趙德芳感激的看了隆安帝一眼,“還是皇兄最好了!”
皇家這邊其樂融融,可有些人的處境就不那麼愉快了。
京郊的一個農戶家裡,方元氏慢慢睜開眼睛,醒來後的她有片刻失神,可很快,她就明白了自己的處境。她從方家逃了出來,好容易才出了城,可是因為身子不適,她暈倒在了路邊。
方元氏忽然反應過來,她的手顫抖著摸向肚子,她的孩子,還在嗎?
“這位夫人,你醒了啊?千萬別亂動,你才小產,身子要緊啊。”一個婦人快步走了進來,將方元氏按了回去。
方元氏臉色煞白,“你說什麼?”
“你小產了。
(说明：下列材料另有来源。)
(** X8: a [GOODBYE] for a B-server session is answered with a [GOODBYE]
    that carries the session's expected sequence number; the session becomes
    inactive and [handle_client] deletes it from the table. Its timer, which
    [process_message] had just re-armed, is not cancelled: when it fires,
    the deleted session sends a second [GOODBYE] to the peer. *)
Theorem B_goodbye_leaves_timer_armed (t : B.server) (q : nat) (p : B.ServerSession)
    (message : bytes) (h : Struct.header) :
  B.objs t !! q = Some p ->
  Struct.unpack (slice_to 20 message) = Some h ->
  Struct.magic h = MAGIC ->
  Struct.version h = 1 ->
  Struct.command h = GOODBYE ->
  0 <= B.session_id p < 2 ^ 32 ->
  0 <= B.expected_sequence p < 2 ^ 32 ->
  0 <= B.logical_clock t ->
  B.logical_clock t + 2 < 2 ^ 64 ->
  let t' := exec (B.process_and_reap q (B.session_id p) message) t in
  let t'' := B.step (B.TimerFires (B.next_id t)) t' in
  exists m m',
    Struct.encode GOODBYE (B.expected_sequence p) (B.session_id p)
                  (B.logical_clock t + 1) [] = Some m /\
    B.sent t' = B.sent t ++ [(m, B.client_address p)] /\
    B.active <$> B.objs t' !! q = Some false /\
    B.sessions t' = delete (B.session_id p) (B.sessions t) /\
    B.timers t' !! B.next_id t = Some q /\
    Struct.encode GOODBYE (B.expected_sequence p) (B.session_id p)
                  (B.logical_clock t + 2) [] = Some m' /\
    B.sent t'' = B.sent t' ++ [(m', B.client_address p)].
Proof.
  intros Ho Hu Hm Hv Hc Rsid Rseq Hclk Hmax. cbv zeta.
  destruct (pack_in_range GOODBYE (B.expected_sequence p) (B.session_id p)
              (B.logical_clock t + 1)) as [hd Hhd];
    [unfold Struct.in_range, GOODBYE; lia|].
  destruct (pack_in_range GOODBYE (B.expected_sequence p) (B.session_id p)
              (B.logical_clock t + 2)) as [hd' Hhd'];
    [unfold Struct.in_range, GOODBYE; lia|].
  exists hd, hd'.
  pose proof (B_rearmed_lookup t q p Ho) as Ho'.
  destruct (B_rearmed_fields t q p) as (Fclk & Fsent & Fses & _ & _ & Ftm).
  set (t1 := B.set_objs (alter (B.with_active false) q)
               (B.sendto hd (B.client_address p)
                  (B.set_logical_clock (B.logical_clock t + 1)
                     (B.print_line (B.ReceivedGoodbye (B.session_id p))
                        (B_rearmed q p t))))).
  assert (Ho1 : B.objs t1 !! q
                = Some (B.with_active false (B.with_timer (Some (B.next_id t)) p))).
  { subst t1. b_cbn. now rewrite lookup_alter_eq, Ho'. }
  set (t2 := match B.sessions t !! B.session_id p with
             | Some _ => B.set_sessions (delete (B.session_id p)) t1
             | None => t1
             end).
  assert (Hreap : exec (B.process_and_reap q (B.session_id p) message) t = t2).
  { unfold exec, B.process_and_reap.
    rewrite (bind_ret_eq _ _ _ _ _
               (B_process_message_goodbye t q p message h hd Ho Hu Hm Hv Hc Hhd)).
    fold t1. unfold bind, B.self_, get, modify, raise. rewrite Ho1.
    cbn [B.active B.with_active]. subst t2 t1. b_cbn. rewrite Fses.
    destruct (B.sessions t !! B.session_id p); reflexivity. }
  rewrite Hreap.
  assert (F2 : B.objs t2 = B.objs t1 /\ B.sent t2 = B.sent t1 /\
               B.logical_clock t2 = B.logical_clock t1 /\ B.timers t2 = B.timers t1 /\
               B.sessions t2 = delete (B.session_id p) (B.sessions t)).
  { subst t2. destruct (B.sessions t !! B.session_id p) eqn:E; b_cbn.
    - subst t1. b_cbn. now rewrite Fses.
    - subst t1. b_cbn. rewrite Fses. now rewrite delete_id. }
  destruct F2 as (F2o & F2s & F2c & F2t & F2ses).
  split; [now apply encode_header|].
  split; [rewrite F2s; subst t1; b_cbn; now rewrite Fsent|].
  split; [rewrite F2o, Ho1; reflexivity|].
  split; [exact F2ses|].
  assert (Htm : B.timers t2 !! B.next_id t = Some q)
    by (rewrite F2t; subst t1; b_cbn; exact Ftm).
  split; [exact Htm|]. split; [now apply encode_header|].
  unfold B.step. rewrite Htm. unfold exec, B.issue_timeout, bind at 1, B.self_ at 1.
  cbn [B.objs B.set_timers]. rewrite F2o, Ho1.
  cbn [B.session_id B.with_active B.with_timer].
  erewrite (B_goodbye_and_deactivate_eq (B.set_timers (delete (B.next_id t)) t2) q
              (B.with_active false (B.with_timer (Some (B.next_id t)) p)) _ hd').
  - b_cbn. rewrite F2s. reflexivity.
  - b_cbn. rewrite F2o. exact Ho1.
  - b_cbn. rewrite F2c. subst t1. b_cbn.
    replace (B.logical_clock t + 1 + 1) with (B.logical_clock t + 2) by lia. exact Hhd'.
Qed.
”那農婦憐憫的看著方元氏,“這位夫人,你家住在哪啊?我讓我男人給你家人送信,接你回去啊!”
方元氏來不及傷心,她不能回去,她絕對不能回去!她摸上了自己的手腕,結果發現手腕上空蕩蕩的,又摸了摸頭,頭上的簪子也不見了。她忽然明白,在自己昏迷的時候,這個農婦已經將自己身上所有值錢的東西都拿走了。
農婦臉上沒有絲毫的不好意思,“你也別見怪,你身上的鐲子簪子什麼的,是我拿的,給你請大夫熬藥什麼的不得花錢啊。我們家也沒錢。”
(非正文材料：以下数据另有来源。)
(** The character after a backslash, inside a set. *)
Definition class_escape (total : nat) (src : str) : presult (set_item * str) :=
  match src with
  | [] => inl (PatternError "unterminated character set" (pos_of total src))
  | c :: rest =>
    if is_ch "d" c then inr (Set_Category Category_Digit, rest)
    else if is_ch "D" c then inr (Set_Category Category_Not_Digit, rest)
    else if is_ch "s" c then inr (Set_Category Category_Space, rest)
    else if is_ch "S" c then inr (Set_Category Category_Not_Space, rest)
    else if is_ch "n" c then inr (Set_Literal 10, rest)
    else if is_ch "t" c then inr (Set_Literal 9, rest)
    else if is_ch "r" c then inr (Set_Literal 13, rest)
    else if is_ch "f" c then inr (Set_Literal 12, rest)
    else if is_ch "v" c then inr (Set_Literal 11, rest)
    else if is_ch "a" c then inr (Set_Literal 7, rest)
    else if is_ch "b" c then inr (Set_Literal 8, rest)
    else if is_ch "w" c || is_ch "W" c || is_ch "x" c || is_ch "u" c || is_ch "U" c
            || is_ch "N" c || is_ascii_digit c
    then inl NotModelled
    else if is_ascii_letter c
    then inl (PatternError "bad escape" (pos_of total src - 1))
    else inr (Set_Literal c, rest)
  end.

Definition set_atom (total : nat) (c : char) (rest : str)
  : presult (set_item * str) :=
  if is_ch "\" c then class_escape total rest else inr (Set_Literal c, rest).

(** The items of a set, up to and including the closing bracket. *)
Fixpoint parse_set_items (fuel total : nat) (src : str) (first : bool)
         (acc : list set_item) : presult (list set_item * str) :=
  match fuel with
  | 0 => inl NotModelled
  | S f =>
    match src with
    | [] => inl (PatternError "unterminated character set" (pos_of total src))
    | c :: rest =>
      if is_ch "]" c && negb first then inr (rev acc, rest)
      else
        ' (item1, rest1) <- set_atom total c rest ;;
        match rest1 with
        | [] => inl (PatternError "unterminated character set" (pos_of total rest1))
        | d :: rest2 =>
          if is_ch "-" d then
            match rest2 with
            | [] => inl (PatternError "unterminated character set"
                                      (pos_of total rest2))
            | e :: rest3 =>
              if is_ch "]" e
              then inr (rev (Set_Literal (ch "-") :: item1 :: acc), rest3)
              else
                ' (item2, rest4) <- set_atom total e rest3 ;;
                match item1, item2 with
                | Set_Literal lo, Set_Literal hi =>
                  if N.ltb hi lo
                  then inl (PatternError "bad character range" (pos_of total rest))
                  else parse_set_items f total rest4 false (Set_Range lo hi :: acc)
                | _, _ => inl (PatternError "bad character range" (pos_of total rest))
                end
            end
          else parse_set_items f total rest1 false (item1 :: acc)
        end
    end
  end.

Definition parse_set (total : nat) (src : str) : presult (regex * str) :=
  let '(negate, src') :=
    match src with
    | c :: rest => if is_ch "^" c then (true, rest) else (false, src)
    | [] => (false, src)
    end in
  ' (items, rest) <- parse_set_items (S (length src')) total src' true [] ;;
  inr (In negate items, rest).

(** The recursive descent of [sre_parse]: alternatives, sequences and items.
    [g] is the number of the next capturing group, handed out at its opening
    parenthesis. All three stop in front of a closing parenthesis. *)
Fixpoint parse_sub (fuel total : nat) (src : str) (g : nat)
  : presult (regex * str * nat) :=
  match fuel with
  | 0 => inl NotModelled
  | S f =>
    ' (r, src1, g1) <- parse_seq f total src g ;;
    match src1 with
    | c :: rest =>
      if is_ch "|" c
      then ' (r2, src2, g2) <- parse_sub f total rest g1 ;;
           inr (Branch r r2, src2, g2)
      else inr (r, src1, g1)
    | [] => inr (r, src1, g1)
    end
  end

with parse_seq (fuel total : nat) (src : str) (g : nat)
  : presult (regex * str * nat) :=
  match fuel with
  | 0 => inl NotModelled
  | S f =>
    match src with
    | [] => inr (Empty, src, g)
    | c :: _ =>
      if is_ch "|" c || is_ch ")" c then inr (Empty, src, g)
      else
        ' (item, src1, g1) <- parse_item f total src g ;;
        ' (item', src2) <- parse_quant total item src1 ;;
        ' (tail, src3, g3) <- parse_seq f total src2 g1 ;;
        inr (Concat item' tail, src3, g3)
    end
  end

with parse_item (fuel total : nat) (src : str) (g : nat)
  : presult (regex * str * nat) :=
  match fuel with
  | 0 => inl NotModelled
  | S f =>
    match src with
    | [] => inl NotModelled
    | c :: rest =>
      if is_ch "(" c then
        let close (r : regex) (src' : str) (g' : nat) :=
          match src' with
          | d :: rest' =>
            if is_ch ")" d then inr (r, rest', g')
            else inl (PatternError "missing ), unterminated subpattern"
                                   (pos_of total src))
          | [] => inl (PatternError "missing ), unterminated subpattern"
                                    (pos_of total src))
          end in
        match rest with
        | q :: k :: body =>
          if is_ch "?" q then
            if is_ch ":" k then
              ' (r, src', g') <- parse_sub f total body g ;;
              close r src' g'
            else if is_ch "=" k then
              ' (r, src', g') <- parse_sub f total body g ;;
              close (Assert r) src' g'
            else if is_ch "!" k then
              ' (r, src', g') <- parse_sub f total body g ;;
              close (Assert_Not r) src' g'
            else inl NotModelled
          else
            ' (r, src', g') <- parse_sub f total rest (S g) ;;
            close (Subpattern g r) src' g'
        | [q] =>
          if is_ch "?" q
          then inl (PatternError "unexpected end of pattern" (pos_of total []))
          else
            ' (r, src', g') <- parse_sub f total rest (S g) ;;
            close (Subpattern g r) src' g'
        | [] => inl (PatternError "missing ), unterminated subpattern"
                                  (pos_of total src))
        end
      else if is_ch "[" c then
        ' (r, src') <- parse_set total rest ;; inr (r, src', g)
      else if is_ch "." c then inr (Any, rest, g)
      else if is_ch "$" c then inr (At_End, rest, g)
      else if is_ch "^" c then inl NotModelled
      else if is_ch "\" c then
        ' (r, src') <- parse_escape total rest ;; inr (r, src', g)
      else
        match read_quant total src with
        | Some (inl e) => inl e
        | Some (inr _) => inl (PatternError "nothing to repeat" (pos_of total src))
        | None => inr (Literal c, rest, g)
        end
    end
  end.

Record flags := mkFlags { IGNORECASE : bool; DOTALL : bool }.

Definition no_flags : flags := mkFlags false false.

Record Pattern := mkPattern {
  pat_regex : regex;
  pat_groups : nat;
  pat_flags : flags
}.

(** Sets and non-ASCII literals: their case-insensitive matching needs the
    case tables of the Unicode database. *)
Fixpoint beyond_ascii_literals (r : regex) : bool :=
  match r with
  | In _ _ => true
  | Literal c => negb (N.ltb c 128)
  | Any | At_End | Empty => false
  | Concat a b | Branch a b => beyond_ascii_literals a || beyond_ascii_literals b
  | Max_Repeat _ _ a | Min_Repeat _ _ a | Subpattern _ a
  | Assert a | Assert_Not a => beyond_ascii_literals a
  end.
方元氏忍著怒氣,“多謝。我被夫家休了,打算回娘家。誰知······夫家我是回不去了,若你能送我回娘家,我定有重謝。”
“你娘家在哪啊?”農婦一聽重謝二字,立刻眼前一亮,激動的說道。
“雲州!”方元氏故意說了個很遠很遠的地方。
農婦不知道雲州在哪,剛要答應,窗外忽然傳來一聲咳嗽聲,農婦立馬改口,“那不行,太遠了,家裡離不開人。我們幫不上你什麼。”
“你們若能送我回家,我家人定有重謝的。”方元氏故意哀求道。
農婦立馬搖頭揮手,連連拒絕,“不行,不行。這有碗粥,你趕緊喝了吧!我地里還有事,我得走了。”
說完忙不迭的跑了。
方元氏看著她的背影,冷笑幾聲,又看了看那碗所謂的粥,說是粥,其實不過一碗水而已,只碗底零星幾點米粒。自己腕上帶著的鐲子,是堂姐所贈,據說是藩國進貢的,太后賞給了堂姐,堂姐轉贈給了自己。
想起堂姐,方元氏又想起了那封信。她的榮兒,不過說了幾句話而已,聽與不聽,做與不做,都是元家的事情,和榮兒有何關係?沒想到皇家竟然就因為榮兒的幾句話,就害死榮兒。